*Description of the task:* Emit an exact copy of the lines running from the start of the records to the line containing "if Ascii.eqb c", both included.

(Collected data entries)
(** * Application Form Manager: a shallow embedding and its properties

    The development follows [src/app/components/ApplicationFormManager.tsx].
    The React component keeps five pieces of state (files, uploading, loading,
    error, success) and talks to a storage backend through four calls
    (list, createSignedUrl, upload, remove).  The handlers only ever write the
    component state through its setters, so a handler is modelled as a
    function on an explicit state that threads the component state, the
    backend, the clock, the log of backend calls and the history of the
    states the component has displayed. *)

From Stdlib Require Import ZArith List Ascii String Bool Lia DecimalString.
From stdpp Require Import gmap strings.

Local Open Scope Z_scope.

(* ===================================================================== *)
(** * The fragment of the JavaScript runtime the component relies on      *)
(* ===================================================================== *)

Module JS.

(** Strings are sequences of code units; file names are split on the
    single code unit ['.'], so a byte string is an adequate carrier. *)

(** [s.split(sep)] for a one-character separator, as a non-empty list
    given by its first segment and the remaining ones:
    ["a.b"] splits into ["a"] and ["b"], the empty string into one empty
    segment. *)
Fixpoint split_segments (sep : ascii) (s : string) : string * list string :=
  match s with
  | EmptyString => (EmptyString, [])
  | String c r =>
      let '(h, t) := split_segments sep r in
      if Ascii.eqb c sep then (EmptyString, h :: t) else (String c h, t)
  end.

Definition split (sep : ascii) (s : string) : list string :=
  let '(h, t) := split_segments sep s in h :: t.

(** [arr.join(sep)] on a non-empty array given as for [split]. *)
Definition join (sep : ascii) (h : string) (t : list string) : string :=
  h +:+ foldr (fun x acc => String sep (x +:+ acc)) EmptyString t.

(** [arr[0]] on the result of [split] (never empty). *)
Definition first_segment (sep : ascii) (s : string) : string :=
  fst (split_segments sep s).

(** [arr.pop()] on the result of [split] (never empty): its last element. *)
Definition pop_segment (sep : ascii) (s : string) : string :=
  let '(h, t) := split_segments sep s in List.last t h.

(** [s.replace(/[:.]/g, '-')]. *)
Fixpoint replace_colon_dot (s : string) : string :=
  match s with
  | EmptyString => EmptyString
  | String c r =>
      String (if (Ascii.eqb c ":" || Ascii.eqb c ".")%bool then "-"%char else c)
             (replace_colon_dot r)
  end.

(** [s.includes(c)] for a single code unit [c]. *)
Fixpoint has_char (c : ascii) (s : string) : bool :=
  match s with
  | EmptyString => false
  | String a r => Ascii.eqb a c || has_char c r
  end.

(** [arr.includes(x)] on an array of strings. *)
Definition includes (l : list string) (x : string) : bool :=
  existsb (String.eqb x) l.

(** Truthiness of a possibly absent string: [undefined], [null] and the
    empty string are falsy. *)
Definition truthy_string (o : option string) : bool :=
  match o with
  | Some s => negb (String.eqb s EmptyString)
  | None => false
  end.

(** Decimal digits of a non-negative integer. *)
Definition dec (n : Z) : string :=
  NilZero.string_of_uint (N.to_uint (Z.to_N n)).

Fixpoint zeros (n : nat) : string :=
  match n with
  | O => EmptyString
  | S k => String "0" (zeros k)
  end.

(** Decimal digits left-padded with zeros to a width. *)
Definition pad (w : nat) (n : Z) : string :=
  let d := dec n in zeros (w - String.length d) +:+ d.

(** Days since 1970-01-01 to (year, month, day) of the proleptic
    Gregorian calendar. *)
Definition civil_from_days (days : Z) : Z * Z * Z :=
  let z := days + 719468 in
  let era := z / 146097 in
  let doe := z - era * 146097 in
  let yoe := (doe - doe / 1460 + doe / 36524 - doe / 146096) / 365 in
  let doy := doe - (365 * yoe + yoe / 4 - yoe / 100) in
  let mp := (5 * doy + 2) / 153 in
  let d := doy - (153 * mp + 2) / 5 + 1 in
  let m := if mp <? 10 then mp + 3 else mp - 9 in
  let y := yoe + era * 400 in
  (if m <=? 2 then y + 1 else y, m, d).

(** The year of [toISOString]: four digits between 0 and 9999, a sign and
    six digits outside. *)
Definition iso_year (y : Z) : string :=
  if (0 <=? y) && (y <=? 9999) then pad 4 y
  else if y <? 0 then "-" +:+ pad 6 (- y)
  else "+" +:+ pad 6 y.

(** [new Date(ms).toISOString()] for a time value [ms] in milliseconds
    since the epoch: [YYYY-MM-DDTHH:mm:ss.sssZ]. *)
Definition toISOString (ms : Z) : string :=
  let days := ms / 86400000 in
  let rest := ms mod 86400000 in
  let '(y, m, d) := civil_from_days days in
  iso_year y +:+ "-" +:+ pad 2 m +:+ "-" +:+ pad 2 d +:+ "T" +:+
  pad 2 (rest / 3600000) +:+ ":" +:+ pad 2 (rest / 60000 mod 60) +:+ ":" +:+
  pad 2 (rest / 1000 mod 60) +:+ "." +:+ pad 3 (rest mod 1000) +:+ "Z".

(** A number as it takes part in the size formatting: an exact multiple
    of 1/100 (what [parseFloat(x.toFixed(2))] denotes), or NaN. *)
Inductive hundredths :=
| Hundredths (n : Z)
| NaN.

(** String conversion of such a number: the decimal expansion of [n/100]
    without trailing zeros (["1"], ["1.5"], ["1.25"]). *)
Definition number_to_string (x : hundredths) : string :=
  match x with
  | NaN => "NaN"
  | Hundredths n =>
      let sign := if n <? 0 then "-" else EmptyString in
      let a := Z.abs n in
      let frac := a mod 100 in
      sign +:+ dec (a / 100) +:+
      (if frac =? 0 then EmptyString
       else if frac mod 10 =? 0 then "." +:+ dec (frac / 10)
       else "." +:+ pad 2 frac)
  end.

*Finished exercise:*
(** * Application Form Manager: a shallow embedding and its properties

    The development follows [src/app/components/ApplicationFormManager.tsx].
    The React component keeps five pieces of state (files, uploading, loading,
    error, success) and talks to a storage backend through four calls
    (list, createSignedUrl, upload, remove).  The handlers only ever write the
    component state through its setters, so a handler is modelled as a
    function on an explicit state that threads the component state, the
    backend, the clock, the log of backend calls and the history of the
    states the component has displayed. *)

From Stdlib Require Import ZArith List Ascii String Bool Lia DecimalString.
From stdpp Require Import gmap strings.

Local Open Scope Z_scope.

(* ===================================================================== *)
(** * The fragment of the JavaScript runtime the component relies on      *)
(* ===================================================================== *)

Module JS.

(** Strings are sequences of code units; file names are split on the
    single code unit ['.'], so a byte string is an adequate carrier. *)

(** [s.split(sep)] for a one-character separator, as a non-empty list
    given by its first segment and the remaining ones:
    ["a.b"] splits into ["a"] and ["b"], the empty string into one empty
    segment. *)
Fixpoint split_segments (sep : ascii) (s : string) : string * list string :=
  match s with
  | EmptyString => (EmptyString, [])
  | String c r =>
      let '(h, t) := split_segments sep r in
      if Ascii.eqb c sep then (EmptyString, h :: t) else (String c h, t)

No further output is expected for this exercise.